* Exercise directions
Below are the entries. Transcribe exactly the lines from the one with "(AtClockNow w l, σ)" through the one with "AtReplyPending f total =>", ends included, and leave out all others.

─── Data to process ───

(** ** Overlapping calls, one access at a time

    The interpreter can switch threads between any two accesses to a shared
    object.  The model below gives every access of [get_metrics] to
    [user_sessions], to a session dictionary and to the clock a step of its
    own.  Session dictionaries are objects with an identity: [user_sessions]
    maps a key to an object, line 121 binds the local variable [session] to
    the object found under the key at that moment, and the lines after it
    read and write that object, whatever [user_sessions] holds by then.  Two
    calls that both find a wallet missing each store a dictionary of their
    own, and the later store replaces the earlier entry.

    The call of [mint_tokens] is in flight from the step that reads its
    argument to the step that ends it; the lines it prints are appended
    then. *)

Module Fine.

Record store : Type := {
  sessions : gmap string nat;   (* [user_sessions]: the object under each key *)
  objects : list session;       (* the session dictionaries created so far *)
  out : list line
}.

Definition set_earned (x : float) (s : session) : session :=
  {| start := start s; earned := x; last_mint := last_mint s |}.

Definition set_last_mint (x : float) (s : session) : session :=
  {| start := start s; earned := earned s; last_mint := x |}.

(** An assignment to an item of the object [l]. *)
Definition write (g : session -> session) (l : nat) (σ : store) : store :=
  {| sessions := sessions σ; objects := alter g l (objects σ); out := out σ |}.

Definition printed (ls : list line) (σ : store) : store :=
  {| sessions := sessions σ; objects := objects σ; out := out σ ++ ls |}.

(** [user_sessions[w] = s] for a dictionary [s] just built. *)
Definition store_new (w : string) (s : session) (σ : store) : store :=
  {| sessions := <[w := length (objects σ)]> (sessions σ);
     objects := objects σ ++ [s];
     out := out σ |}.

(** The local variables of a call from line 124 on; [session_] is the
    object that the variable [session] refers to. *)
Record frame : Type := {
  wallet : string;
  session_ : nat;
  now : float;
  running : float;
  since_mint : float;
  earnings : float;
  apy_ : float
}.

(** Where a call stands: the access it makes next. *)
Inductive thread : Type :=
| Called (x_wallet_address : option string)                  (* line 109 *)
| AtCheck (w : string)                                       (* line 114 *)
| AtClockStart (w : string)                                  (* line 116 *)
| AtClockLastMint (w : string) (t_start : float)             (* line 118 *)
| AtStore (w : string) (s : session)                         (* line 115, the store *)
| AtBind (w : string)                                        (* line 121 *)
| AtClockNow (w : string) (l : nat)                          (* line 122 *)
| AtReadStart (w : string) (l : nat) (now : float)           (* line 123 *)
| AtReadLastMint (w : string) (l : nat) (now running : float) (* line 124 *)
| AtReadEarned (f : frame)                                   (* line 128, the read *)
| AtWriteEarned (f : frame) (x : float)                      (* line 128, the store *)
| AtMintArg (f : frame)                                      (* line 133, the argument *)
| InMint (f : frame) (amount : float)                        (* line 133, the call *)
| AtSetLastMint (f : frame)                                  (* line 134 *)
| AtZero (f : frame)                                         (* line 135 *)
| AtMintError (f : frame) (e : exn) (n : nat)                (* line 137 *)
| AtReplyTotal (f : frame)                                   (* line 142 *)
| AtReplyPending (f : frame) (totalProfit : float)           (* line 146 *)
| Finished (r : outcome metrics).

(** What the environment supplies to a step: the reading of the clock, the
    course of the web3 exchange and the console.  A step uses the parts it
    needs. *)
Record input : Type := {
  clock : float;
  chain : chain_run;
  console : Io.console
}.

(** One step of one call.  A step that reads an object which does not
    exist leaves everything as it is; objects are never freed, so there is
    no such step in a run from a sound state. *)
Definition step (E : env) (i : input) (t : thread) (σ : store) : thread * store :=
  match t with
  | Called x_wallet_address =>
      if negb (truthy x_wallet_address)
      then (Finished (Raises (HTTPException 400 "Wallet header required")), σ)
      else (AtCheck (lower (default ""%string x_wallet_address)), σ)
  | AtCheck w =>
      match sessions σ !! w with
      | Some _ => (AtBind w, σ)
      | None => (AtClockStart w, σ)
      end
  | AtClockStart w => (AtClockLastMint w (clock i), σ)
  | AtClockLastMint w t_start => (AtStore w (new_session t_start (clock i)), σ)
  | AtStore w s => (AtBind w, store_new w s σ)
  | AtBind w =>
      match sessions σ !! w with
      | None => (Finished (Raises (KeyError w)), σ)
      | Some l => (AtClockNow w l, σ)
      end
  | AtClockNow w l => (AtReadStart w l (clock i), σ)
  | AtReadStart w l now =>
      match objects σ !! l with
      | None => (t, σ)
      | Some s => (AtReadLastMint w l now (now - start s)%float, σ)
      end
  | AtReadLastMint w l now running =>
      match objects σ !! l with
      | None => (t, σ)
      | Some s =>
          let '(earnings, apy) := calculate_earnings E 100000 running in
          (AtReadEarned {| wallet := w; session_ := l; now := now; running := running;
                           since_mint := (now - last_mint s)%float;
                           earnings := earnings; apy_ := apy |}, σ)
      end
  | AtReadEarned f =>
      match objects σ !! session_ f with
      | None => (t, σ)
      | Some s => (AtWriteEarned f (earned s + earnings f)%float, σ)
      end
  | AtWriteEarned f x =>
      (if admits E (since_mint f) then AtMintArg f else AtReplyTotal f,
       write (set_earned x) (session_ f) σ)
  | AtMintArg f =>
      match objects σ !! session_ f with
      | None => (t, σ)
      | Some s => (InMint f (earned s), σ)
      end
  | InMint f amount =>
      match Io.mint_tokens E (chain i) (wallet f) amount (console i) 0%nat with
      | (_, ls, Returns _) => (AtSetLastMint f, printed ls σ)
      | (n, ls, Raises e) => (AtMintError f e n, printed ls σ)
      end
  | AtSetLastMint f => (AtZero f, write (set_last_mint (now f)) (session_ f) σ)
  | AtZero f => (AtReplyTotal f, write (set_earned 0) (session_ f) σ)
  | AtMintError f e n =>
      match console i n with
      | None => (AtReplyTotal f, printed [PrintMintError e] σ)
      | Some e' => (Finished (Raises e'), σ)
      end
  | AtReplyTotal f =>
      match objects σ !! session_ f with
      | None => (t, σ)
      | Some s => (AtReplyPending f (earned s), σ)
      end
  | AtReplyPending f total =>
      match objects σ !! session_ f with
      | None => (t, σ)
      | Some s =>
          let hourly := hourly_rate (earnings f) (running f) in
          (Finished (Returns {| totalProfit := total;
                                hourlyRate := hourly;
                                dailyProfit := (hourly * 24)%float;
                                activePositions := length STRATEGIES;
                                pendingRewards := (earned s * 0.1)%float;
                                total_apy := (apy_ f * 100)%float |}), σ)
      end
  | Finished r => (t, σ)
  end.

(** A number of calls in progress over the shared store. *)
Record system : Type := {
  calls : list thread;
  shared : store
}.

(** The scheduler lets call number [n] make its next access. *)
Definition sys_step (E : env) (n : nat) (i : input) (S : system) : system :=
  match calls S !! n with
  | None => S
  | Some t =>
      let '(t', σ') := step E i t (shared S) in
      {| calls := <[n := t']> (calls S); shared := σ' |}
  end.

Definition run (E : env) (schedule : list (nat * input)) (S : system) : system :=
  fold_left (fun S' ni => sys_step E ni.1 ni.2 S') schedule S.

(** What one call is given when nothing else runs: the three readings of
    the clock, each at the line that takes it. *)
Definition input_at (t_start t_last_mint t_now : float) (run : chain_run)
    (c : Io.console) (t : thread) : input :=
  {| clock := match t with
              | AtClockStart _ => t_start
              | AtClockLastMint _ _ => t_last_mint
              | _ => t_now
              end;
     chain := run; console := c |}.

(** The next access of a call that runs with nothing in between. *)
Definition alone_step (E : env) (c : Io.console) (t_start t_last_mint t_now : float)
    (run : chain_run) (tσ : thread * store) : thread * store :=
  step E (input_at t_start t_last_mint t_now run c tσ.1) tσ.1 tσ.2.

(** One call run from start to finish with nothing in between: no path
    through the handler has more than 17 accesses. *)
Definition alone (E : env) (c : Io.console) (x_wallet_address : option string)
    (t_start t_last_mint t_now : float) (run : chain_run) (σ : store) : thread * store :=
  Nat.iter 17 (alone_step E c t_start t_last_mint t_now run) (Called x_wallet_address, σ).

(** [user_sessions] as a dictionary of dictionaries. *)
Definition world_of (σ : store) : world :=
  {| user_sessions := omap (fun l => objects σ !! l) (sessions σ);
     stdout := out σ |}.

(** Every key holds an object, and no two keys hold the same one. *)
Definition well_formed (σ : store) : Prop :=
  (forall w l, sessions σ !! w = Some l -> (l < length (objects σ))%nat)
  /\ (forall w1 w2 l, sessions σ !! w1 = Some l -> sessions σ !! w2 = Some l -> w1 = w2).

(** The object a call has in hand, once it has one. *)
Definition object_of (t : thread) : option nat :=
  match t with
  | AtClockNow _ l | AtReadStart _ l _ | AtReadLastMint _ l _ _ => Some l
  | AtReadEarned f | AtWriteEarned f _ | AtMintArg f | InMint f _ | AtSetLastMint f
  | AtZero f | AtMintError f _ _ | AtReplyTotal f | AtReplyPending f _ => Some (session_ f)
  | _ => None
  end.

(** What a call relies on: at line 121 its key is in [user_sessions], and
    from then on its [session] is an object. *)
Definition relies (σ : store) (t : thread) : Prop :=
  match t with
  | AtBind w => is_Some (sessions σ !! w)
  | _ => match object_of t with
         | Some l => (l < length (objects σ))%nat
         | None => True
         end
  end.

───
─── Data to process ───

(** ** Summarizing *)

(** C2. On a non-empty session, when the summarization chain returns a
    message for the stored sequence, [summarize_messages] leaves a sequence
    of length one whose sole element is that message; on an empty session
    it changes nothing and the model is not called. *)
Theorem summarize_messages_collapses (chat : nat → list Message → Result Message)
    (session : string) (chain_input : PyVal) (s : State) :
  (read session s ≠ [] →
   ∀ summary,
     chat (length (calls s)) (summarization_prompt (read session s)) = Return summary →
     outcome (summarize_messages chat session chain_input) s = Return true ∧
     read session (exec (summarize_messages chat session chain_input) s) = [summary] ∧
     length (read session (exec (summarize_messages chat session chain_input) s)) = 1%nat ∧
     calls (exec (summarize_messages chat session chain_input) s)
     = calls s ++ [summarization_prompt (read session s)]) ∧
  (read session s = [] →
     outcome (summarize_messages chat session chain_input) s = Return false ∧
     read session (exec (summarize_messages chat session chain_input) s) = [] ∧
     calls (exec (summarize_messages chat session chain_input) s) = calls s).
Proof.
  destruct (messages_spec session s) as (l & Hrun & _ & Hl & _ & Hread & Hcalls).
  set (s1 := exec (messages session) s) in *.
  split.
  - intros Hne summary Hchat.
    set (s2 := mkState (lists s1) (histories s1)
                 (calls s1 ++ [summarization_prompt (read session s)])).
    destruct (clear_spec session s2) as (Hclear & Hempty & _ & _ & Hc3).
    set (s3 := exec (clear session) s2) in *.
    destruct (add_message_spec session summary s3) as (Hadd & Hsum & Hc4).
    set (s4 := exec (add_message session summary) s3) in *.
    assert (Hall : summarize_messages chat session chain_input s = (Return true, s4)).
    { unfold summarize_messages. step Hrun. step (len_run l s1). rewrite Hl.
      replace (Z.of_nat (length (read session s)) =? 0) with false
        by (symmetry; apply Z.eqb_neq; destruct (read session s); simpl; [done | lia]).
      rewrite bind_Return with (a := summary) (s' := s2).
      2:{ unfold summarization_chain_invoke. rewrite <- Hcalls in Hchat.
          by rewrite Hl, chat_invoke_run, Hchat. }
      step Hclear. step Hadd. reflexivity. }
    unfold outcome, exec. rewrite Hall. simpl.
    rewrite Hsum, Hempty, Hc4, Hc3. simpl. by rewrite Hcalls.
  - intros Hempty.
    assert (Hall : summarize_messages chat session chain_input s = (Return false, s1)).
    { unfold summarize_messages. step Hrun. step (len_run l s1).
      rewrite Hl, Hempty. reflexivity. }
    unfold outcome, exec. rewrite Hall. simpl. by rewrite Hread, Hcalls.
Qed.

───

* Response to the exercise
      | Some l => (AtClockNow w l, σ)
      end
  | AtClockNow w l => (AtReadStart w l (clock i), σ)
  | AtReadStart w l now =>
      match objects σ !! l with
      | None => (t, σ)
      | Some s => (AtReadLastMint w l now (now - start s)%float, σ)
      end
  | AtReadLastMint w l now running =>
      match objects σ !! l with
      | None => (t, σ)
      | Some s =>
          let '(earnings, apy) := calculate_earnings E 100000 running in
          (AtReadEarned {| wallet := w; session_ := l; now := now; running := running;
                           since_mint := (now - last_mint s)%float;
                           earnings := earnings; apy_ := apy |}, σ)
      end
  | AtReadEarned f =>
      match objects σ !! session_ f with
      | None => (t, σ)
      | Some s => (AtWriteEarned f (earned s + earnings f)%float, σ)
      end
  | AtWriteEarned f x =>
      (if admits E (since_mint f) then AtMintArg f else AtReplyTotal f,
       write (set_earned x) (session_ f) σ)
  | AtMintArg f =>
      match objects σ !! session_ f with
      | None => (t, σ)
      | Some s => (InMint f (earned s), σ)
      end
  | InMint f amount =>
      match Io.mint_tokens E (chain i) (wallet f) amount (console i) 0%nat with
      | (_, ls, Returns _) => (AtSetLastMint f, printed ls σ)
      | (n, ls, Raises e) => (AtMintError f e n, printed ls σ)
      end
  | AtSetLastMint f => (AtZero f, write (set_last_mint (now f)) (session_ f) σ)
  | AtZero f => (AtReplyTotal f, write (set_earned 0) (session_ f) σ)
  | AtMintError f e n =>
      match console i n with
      | None => (AtReplyTotal f, printed [PrintMintError e] σ)
      | Some e' => (Finished (Raises e'), σ)
      end
  | AtReplyTotal f =>
      match objects σ !! session_ f with
      | None => (t, σ)
      | Some s => (AtReplyPending f (earned s), σ)
      end
  | AtReplyPending f total =>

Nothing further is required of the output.